TASK – Go through the data and say how many lines include the string "than"; return only the figure.

[Data entries]
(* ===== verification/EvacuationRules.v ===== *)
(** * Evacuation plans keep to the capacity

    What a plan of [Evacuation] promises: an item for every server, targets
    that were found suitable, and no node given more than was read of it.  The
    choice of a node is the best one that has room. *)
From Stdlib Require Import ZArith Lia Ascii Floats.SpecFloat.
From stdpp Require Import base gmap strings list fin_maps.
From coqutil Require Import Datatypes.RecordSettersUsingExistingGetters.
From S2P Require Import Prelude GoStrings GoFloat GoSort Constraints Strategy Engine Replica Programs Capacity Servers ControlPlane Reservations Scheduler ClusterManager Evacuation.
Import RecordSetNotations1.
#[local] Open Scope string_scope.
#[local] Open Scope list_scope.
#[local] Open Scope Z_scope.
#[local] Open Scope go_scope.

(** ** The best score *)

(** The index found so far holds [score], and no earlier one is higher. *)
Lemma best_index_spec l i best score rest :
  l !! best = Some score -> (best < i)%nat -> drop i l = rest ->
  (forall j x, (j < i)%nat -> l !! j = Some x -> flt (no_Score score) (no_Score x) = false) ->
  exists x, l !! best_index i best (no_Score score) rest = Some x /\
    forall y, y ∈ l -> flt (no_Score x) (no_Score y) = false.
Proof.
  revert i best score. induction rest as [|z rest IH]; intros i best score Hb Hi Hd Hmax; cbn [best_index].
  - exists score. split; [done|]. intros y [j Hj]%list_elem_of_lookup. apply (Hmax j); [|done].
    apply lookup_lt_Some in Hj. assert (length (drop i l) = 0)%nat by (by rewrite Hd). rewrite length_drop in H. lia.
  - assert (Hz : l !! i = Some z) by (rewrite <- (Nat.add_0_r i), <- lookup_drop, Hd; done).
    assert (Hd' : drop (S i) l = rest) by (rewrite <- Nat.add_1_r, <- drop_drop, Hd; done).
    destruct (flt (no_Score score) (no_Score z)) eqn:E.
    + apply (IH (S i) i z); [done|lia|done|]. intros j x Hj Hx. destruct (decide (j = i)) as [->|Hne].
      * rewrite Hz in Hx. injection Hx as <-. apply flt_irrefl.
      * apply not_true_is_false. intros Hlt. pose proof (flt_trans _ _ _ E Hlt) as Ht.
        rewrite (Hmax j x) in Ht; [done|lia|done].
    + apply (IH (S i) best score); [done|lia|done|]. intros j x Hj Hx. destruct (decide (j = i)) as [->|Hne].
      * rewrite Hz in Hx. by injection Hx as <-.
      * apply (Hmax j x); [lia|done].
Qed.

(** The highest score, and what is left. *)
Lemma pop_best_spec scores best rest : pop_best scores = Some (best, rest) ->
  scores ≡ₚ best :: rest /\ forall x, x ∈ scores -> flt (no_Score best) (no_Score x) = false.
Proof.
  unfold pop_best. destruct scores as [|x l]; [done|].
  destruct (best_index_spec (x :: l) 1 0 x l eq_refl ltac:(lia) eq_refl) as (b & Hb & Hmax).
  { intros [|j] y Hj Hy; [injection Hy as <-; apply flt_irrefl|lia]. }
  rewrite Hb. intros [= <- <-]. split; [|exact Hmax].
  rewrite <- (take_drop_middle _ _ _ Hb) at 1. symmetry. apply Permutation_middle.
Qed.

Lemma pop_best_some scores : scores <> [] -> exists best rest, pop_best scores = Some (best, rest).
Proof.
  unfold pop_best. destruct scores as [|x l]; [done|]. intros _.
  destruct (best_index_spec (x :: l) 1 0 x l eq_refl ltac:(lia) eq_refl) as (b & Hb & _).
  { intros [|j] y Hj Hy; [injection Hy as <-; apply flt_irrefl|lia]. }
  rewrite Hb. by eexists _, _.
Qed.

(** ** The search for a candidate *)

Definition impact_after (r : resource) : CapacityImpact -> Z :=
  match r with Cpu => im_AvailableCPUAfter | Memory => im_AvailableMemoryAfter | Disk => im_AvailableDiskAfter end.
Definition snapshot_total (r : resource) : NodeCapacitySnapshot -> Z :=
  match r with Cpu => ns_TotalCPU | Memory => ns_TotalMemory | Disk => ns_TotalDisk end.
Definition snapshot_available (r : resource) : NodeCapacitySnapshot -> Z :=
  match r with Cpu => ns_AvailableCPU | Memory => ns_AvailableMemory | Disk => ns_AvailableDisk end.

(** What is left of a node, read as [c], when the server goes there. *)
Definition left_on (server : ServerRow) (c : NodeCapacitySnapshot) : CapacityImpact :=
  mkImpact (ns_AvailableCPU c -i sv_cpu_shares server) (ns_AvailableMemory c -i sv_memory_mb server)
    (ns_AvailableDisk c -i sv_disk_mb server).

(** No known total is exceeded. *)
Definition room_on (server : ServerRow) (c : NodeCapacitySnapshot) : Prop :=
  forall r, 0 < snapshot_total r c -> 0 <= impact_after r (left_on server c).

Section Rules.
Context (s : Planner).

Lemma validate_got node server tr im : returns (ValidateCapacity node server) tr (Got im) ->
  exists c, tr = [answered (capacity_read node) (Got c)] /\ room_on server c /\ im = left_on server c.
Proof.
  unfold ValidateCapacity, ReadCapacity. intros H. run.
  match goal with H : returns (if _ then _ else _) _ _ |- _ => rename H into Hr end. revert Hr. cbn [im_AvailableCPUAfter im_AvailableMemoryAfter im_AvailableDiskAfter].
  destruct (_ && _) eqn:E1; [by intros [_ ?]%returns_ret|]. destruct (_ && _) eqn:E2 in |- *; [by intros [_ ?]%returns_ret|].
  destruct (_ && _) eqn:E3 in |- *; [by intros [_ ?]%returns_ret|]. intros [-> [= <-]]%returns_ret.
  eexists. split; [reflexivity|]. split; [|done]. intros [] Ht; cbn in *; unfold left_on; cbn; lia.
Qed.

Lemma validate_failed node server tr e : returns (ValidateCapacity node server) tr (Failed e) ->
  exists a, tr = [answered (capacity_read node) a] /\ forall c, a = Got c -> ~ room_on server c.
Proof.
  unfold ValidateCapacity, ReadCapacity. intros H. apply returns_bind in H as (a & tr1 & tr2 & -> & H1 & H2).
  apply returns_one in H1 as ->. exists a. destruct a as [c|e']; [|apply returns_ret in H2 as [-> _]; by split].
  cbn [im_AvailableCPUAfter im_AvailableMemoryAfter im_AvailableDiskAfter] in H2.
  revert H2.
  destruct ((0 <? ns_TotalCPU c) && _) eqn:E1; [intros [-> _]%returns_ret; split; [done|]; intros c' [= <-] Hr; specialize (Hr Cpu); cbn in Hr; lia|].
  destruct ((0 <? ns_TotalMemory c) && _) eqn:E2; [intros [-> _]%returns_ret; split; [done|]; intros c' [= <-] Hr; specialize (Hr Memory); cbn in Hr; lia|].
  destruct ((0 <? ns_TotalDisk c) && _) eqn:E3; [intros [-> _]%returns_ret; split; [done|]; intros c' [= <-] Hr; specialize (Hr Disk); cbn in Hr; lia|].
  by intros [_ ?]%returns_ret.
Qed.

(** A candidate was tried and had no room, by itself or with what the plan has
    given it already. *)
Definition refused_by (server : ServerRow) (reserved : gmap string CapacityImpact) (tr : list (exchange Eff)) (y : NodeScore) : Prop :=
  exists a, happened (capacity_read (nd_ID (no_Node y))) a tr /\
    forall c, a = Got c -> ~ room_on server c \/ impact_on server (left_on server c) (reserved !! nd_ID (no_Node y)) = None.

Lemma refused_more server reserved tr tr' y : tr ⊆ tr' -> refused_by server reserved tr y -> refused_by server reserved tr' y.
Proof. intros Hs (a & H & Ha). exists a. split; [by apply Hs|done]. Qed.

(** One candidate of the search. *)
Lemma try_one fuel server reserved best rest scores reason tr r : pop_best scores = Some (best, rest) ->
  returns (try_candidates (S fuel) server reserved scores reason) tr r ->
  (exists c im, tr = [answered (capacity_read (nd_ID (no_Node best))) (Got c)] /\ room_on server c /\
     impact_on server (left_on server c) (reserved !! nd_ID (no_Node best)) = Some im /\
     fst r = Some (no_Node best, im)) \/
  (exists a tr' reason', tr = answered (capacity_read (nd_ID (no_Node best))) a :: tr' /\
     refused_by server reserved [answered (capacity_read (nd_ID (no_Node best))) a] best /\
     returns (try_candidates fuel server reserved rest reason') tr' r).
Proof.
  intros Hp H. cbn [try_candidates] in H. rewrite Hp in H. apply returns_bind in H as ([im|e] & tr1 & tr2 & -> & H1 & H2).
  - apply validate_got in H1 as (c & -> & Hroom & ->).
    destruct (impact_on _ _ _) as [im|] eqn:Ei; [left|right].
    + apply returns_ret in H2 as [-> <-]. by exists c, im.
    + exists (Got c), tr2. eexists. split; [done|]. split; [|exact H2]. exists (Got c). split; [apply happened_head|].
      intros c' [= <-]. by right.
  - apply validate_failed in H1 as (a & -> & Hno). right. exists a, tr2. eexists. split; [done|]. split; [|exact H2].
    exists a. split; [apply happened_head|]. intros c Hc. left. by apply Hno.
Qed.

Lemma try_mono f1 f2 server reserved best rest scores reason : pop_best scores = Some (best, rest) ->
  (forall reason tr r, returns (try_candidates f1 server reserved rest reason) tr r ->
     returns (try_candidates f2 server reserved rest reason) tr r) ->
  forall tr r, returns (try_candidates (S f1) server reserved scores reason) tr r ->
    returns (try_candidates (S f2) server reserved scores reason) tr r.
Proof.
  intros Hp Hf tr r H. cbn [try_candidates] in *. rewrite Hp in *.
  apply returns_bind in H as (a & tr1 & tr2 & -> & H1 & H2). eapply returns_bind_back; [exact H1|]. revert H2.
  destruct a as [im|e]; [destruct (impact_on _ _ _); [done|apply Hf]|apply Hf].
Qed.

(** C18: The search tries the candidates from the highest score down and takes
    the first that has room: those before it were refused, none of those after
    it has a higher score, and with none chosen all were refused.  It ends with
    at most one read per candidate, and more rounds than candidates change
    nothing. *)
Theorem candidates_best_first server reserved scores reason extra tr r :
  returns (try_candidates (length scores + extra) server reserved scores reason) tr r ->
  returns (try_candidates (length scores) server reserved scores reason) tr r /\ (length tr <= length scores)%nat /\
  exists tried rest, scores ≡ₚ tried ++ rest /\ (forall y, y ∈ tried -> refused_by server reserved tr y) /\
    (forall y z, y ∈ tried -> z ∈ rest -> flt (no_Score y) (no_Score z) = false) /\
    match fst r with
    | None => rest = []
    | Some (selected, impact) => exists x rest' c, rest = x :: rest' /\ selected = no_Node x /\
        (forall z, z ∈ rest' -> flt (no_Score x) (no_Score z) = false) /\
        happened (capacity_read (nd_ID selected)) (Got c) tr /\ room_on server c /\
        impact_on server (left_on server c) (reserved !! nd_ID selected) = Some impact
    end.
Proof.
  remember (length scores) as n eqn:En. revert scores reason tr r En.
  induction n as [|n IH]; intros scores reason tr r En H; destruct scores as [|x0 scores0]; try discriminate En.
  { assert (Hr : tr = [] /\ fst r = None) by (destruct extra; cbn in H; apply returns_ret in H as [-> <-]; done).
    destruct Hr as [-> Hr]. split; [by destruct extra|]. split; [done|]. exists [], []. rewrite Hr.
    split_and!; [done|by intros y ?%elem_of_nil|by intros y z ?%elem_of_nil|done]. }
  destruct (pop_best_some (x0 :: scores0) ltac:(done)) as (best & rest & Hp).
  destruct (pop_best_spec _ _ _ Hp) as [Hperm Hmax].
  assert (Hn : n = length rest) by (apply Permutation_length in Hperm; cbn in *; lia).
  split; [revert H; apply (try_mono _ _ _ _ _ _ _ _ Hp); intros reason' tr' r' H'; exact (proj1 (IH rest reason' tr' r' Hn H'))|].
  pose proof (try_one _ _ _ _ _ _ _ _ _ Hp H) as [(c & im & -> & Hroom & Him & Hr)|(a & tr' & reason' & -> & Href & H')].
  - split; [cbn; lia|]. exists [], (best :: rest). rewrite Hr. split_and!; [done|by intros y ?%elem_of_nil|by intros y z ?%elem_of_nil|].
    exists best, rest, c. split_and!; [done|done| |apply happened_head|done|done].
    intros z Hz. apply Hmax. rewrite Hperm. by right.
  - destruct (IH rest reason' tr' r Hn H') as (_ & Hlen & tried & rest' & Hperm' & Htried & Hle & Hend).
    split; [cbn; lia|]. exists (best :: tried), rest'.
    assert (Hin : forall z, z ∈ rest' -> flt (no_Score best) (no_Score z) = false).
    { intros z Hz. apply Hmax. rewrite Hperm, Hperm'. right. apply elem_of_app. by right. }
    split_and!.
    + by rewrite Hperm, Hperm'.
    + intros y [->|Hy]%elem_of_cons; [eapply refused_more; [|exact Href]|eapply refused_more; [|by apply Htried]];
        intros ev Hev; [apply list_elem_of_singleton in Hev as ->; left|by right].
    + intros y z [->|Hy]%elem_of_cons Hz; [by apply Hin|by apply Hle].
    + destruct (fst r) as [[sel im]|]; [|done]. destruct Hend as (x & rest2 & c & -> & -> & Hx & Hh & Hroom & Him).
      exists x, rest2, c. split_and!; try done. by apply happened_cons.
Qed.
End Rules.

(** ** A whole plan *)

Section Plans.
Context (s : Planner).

TASK SOLUTION – 2